* Input data
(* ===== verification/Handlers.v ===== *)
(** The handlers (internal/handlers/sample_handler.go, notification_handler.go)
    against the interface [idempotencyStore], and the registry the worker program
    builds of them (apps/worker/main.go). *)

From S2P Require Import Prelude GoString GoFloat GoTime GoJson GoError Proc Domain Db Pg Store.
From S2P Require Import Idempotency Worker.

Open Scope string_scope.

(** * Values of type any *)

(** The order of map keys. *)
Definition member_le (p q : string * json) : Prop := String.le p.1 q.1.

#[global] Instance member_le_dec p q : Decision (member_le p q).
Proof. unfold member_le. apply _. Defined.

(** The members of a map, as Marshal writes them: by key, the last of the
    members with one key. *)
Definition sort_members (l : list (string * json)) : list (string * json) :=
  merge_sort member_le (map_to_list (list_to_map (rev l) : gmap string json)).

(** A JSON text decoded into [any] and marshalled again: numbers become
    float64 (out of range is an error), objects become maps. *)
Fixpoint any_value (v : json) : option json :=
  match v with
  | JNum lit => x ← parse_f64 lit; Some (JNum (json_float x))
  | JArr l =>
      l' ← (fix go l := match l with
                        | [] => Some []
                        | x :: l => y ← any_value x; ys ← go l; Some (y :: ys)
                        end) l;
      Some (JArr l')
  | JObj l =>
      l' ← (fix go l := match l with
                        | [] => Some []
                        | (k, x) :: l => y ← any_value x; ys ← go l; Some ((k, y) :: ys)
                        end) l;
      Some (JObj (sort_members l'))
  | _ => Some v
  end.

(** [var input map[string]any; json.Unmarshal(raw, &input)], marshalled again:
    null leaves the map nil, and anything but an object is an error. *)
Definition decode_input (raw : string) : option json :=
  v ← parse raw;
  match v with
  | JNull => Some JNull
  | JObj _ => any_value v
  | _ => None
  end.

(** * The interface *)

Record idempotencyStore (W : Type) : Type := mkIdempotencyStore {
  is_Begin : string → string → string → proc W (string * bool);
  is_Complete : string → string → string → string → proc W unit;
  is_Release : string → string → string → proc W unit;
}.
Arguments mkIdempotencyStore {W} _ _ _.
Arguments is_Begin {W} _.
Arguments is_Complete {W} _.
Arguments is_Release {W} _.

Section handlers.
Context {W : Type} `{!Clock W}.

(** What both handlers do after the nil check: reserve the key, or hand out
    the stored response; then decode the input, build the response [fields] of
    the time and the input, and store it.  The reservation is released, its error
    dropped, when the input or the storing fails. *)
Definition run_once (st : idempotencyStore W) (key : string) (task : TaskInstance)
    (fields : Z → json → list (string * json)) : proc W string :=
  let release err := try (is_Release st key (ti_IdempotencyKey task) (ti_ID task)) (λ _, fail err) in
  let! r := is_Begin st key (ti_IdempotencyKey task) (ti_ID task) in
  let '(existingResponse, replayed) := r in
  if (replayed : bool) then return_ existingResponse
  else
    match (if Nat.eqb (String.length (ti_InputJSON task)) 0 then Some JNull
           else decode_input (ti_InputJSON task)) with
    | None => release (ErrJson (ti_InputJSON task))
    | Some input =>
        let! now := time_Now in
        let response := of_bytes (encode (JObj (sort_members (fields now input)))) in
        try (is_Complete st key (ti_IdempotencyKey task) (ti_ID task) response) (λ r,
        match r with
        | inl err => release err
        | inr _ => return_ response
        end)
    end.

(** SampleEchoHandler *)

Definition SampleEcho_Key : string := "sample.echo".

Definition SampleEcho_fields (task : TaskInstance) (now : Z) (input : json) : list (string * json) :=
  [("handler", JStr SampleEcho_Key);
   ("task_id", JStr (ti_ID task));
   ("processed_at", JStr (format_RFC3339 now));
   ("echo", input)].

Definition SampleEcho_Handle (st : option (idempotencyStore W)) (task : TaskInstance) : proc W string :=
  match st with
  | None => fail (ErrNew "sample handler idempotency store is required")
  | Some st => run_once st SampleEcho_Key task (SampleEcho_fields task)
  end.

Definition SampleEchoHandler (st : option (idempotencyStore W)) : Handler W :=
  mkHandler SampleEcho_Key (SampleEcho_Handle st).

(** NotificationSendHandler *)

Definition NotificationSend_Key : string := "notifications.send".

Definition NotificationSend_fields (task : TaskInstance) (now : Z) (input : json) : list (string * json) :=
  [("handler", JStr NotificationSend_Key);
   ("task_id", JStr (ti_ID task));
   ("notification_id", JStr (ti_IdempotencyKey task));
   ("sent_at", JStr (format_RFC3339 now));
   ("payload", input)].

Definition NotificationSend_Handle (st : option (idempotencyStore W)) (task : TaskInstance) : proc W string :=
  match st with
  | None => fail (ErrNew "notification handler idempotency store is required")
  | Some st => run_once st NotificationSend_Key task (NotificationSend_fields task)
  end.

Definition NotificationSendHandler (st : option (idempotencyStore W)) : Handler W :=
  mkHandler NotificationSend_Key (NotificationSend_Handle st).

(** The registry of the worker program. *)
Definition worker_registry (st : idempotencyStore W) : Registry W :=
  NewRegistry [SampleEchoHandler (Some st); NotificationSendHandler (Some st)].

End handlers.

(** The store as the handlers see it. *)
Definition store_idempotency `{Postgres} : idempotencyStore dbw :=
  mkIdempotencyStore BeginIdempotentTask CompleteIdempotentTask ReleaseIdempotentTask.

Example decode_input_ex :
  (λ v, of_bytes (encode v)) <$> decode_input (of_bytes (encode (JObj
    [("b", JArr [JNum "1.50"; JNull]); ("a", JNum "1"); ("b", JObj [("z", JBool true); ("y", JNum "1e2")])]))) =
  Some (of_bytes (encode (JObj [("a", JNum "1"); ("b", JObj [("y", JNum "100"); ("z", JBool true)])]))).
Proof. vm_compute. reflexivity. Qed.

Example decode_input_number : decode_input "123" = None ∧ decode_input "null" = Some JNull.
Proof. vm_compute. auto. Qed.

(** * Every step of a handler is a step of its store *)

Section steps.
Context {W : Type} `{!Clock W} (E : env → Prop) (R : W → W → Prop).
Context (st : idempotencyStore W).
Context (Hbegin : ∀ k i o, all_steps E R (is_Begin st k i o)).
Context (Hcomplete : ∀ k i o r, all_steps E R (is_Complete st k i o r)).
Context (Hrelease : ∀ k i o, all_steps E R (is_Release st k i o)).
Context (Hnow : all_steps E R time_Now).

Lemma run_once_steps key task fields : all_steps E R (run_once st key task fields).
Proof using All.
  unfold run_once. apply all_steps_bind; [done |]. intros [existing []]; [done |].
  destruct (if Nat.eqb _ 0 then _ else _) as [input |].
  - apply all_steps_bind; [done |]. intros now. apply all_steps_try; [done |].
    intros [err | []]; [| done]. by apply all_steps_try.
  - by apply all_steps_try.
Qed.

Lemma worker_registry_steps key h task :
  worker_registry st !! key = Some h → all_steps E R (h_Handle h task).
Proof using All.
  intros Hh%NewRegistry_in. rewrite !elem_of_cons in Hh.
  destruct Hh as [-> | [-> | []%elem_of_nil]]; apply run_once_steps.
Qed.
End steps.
---
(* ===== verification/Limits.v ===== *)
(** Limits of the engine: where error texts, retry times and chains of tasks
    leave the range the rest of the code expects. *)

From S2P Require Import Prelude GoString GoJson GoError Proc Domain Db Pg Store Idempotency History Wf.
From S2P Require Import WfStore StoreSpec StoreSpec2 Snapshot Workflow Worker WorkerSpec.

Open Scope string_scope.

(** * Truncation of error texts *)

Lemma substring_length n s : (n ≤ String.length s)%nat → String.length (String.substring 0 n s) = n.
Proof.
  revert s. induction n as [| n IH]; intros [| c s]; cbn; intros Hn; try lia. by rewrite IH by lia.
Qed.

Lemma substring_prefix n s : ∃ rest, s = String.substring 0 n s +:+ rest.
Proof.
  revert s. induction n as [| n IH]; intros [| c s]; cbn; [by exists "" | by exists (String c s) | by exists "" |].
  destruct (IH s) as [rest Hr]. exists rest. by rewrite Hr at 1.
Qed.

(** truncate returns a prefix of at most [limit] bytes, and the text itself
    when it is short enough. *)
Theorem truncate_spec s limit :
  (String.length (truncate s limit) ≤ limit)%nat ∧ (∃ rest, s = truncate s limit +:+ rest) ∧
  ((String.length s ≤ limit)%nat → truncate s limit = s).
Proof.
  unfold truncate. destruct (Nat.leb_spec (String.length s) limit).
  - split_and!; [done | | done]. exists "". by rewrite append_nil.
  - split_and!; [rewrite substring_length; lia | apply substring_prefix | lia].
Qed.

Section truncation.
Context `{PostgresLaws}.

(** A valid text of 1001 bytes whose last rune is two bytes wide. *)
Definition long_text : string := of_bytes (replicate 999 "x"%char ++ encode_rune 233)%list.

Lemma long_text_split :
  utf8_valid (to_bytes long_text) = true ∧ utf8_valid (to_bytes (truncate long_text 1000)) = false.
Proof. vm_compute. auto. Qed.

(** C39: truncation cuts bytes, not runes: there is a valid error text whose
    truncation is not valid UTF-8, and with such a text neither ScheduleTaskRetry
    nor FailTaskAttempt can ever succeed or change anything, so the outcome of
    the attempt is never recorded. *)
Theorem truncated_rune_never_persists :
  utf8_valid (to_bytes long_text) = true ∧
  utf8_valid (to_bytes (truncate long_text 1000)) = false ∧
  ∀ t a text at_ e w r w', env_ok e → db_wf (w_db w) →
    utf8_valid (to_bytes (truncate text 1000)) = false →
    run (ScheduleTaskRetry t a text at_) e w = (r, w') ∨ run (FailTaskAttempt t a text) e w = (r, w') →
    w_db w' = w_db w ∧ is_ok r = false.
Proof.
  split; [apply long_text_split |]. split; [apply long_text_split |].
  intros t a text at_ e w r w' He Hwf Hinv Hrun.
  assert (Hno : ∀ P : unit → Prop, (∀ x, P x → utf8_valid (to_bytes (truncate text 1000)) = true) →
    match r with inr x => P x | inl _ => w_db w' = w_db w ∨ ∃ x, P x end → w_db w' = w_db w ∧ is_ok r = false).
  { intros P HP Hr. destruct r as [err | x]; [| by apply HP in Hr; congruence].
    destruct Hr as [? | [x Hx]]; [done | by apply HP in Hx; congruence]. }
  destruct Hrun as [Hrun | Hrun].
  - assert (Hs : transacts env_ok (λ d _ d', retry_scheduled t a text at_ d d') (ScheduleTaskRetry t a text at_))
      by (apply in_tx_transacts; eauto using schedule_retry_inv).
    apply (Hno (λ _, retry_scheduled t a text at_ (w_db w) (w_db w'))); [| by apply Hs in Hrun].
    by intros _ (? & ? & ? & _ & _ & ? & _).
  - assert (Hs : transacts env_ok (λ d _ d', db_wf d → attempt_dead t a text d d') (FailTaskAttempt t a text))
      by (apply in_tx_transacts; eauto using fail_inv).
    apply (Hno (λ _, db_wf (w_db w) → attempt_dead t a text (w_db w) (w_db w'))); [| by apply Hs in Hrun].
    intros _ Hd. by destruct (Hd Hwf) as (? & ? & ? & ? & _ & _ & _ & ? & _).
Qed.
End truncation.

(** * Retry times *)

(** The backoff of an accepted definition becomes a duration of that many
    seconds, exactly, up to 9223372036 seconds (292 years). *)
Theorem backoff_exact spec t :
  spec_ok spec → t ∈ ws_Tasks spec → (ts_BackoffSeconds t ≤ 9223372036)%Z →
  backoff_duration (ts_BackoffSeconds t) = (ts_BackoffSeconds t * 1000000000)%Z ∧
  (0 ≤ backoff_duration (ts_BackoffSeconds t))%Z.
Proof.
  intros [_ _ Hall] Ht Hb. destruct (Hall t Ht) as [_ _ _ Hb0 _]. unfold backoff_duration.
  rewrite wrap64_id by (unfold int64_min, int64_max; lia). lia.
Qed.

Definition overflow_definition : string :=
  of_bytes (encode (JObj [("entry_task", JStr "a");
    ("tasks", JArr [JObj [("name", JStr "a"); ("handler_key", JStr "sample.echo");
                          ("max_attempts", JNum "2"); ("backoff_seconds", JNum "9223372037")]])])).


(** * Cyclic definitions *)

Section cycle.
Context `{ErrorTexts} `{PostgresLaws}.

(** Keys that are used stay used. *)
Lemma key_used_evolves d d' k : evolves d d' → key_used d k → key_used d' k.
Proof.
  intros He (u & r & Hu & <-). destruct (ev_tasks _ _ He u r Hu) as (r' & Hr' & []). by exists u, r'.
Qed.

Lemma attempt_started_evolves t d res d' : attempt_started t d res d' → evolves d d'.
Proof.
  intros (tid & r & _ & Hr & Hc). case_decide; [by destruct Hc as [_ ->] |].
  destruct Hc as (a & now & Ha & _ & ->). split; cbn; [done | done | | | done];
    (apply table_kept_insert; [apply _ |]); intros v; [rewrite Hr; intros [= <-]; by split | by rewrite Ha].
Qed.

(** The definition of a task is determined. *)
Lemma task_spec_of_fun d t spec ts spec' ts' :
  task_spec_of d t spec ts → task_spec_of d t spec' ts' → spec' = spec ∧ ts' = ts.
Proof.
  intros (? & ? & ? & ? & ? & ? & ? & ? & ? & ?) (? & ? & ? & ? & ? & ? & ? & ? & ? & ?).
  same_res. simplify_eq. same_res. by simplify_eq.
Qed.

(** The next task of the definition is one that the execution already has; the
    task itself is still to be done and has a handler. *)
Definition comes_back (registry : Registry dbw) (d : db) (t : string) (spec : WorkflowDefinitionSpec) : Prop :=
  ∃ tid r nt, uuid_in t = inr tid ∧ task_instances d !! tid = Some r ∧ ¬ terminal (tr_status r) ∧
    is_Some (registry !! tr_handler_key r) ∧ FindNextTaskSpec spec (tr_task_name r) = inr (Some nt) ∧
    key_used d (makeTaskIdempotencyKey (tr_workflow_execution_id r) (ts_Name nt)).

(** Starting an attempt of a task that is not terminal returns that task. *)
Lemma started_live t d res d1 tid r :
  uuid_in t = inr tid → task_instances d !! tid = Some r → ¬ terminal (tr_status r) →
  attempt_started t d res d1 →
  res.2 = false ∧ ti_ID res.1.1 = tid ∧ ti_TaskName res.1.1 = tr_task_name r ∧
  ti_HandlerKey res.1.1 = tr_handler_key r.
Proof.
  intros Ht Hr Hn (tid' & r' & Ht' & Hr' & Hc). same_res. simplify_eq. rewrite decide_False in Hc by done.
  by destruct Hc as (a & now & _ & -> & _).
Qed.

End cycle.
==
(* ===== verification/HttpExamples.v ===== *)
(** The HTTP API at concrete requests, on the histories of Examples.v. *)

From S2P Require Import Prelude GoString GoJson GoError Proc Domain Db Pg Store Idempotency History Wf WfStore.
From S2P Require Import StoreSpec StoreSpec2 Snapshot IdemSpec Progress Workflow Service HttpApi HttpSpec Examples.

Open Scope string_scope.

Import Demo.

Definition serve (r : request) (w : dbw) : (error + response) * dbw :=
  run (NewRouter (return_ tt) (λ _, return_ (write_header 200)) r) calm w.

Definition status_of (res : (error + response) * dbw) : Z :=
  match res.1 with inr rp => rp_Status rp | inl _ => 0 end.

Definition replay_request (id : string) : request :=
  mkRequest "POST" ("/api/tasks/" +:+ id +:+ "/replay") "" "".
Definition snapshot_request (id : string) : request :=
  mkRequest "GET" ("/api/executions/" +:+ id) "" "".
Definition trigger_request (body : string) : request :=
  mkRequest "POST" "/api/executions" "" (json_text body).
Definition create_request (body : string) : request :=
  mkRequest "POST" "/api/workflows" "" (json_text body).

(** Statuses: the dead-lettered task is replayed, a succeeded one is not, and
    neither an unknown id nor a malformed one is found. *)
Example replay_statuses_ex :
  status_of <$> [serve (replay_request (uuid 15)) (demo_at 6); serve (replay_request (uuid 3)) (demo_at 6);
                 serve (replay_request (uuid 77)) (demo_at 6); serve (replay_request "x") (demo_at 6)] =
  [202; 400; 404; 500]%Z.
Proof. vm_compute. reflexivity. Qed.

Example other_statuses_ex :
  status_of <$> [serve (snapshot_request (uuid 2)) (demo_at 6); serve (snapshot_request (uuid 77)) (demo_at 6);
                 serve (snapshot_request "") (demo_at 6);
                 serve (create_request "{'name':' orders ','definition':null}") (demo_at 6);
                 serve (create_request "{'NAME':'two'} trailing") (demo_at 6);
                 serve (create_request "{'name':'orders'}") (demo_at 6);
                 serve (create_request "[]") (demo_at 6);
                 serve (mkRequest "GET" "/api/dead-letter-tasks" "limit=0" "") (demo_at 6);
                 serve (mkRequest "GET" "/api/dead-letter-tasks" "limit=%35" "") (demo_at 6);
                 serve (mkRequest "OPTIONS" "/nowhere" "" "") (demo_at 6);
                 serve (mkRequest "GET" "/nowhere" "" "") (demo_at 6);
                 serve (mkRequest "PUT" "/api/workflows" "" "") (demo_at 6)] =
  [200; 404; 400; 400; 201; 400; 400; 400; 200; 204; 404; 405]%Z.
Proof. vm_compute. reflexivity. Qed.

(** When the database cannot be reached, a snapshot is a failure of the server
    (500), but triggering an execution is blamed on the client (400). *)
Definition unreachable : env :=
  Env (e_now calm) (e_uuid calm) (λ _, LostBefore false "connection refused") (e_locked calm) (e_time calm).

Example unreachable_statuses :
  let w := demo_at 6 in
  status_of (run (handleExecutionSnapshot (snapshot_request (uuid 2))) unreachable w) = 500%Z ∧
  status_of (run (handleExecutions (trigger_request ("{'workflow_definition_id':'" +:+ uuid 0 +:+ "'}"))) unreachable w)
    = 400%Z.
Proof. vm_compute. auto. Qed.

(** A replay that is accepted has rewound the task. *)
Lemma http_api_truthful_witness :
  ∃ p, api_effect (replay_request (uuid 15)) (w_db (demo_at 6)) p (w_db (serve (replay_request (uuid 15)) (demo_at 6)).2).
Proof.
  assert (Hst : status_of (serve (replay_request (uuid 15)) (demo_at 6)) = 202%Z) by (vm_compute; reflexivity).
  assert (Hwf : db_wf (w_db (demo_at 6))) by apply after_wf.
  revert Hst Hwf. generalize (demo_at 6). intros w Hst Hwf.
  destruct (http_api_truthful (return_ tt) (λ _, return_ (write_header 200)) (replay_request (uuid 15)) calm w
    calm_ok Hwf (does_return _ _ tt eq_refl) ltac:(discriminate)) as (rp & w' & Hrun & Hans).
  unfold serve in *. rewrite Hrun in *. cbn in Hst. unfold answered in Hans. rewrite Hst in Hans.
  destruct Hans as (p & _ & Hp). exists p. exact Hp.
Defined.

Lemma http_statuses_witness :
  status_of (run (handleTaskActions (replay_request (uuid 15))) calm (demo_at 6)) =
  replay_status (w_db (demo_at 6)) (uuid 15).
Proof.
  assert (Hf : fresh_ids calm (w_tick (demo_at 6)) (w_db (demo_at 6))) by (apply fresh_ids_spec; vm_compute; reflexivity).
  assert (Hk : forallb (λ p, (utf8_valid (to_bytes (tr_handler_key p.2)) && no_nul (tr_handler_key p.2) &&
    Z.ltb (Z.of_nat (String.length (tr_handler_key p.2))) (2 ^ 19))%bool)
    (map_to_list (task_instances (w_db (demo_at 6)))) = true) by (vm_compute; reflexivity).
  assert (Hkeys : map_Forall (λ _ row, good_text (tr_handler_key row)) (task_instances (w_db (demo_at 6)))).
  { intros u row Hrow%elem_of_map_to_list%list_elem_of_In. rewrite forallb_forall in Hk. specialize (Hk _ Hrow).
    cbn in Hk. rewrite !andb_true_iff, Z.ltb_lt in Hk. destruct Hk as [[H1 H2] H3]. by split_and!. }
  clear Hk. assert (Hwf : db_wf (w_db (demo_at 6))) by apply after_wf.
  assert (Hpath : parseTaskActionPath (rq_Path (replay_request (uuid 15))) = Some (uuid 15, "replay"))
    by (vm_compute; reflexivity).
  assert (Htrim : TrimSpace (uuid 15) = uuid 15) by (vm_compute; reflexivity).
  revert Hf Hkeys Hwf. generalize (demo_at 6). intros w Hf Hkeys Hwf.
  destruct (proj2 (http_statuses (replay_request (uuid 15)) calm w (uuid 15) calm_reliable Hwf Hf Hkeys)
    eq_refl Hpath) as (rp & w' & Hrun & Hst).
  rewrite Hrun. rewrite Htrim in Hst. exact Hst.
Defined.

* Exercise goal
Return exactly, and only, the lines above starting at the line that contains "History Wf WfStore." and ending at the line that contains "Import Demo.".

* Result of this task
From S2P Require Import Prelude GoString GoJson GoError Proc Domain Db Pg Store Idempotency History Wf WfStore.
From S2P Require Import StoreSpec StoreSpec2 Snapshot IdemSpec Progress Workflow Service HttpApi HttpSpec Examples.

Open Scope string_scope.

Import Demo.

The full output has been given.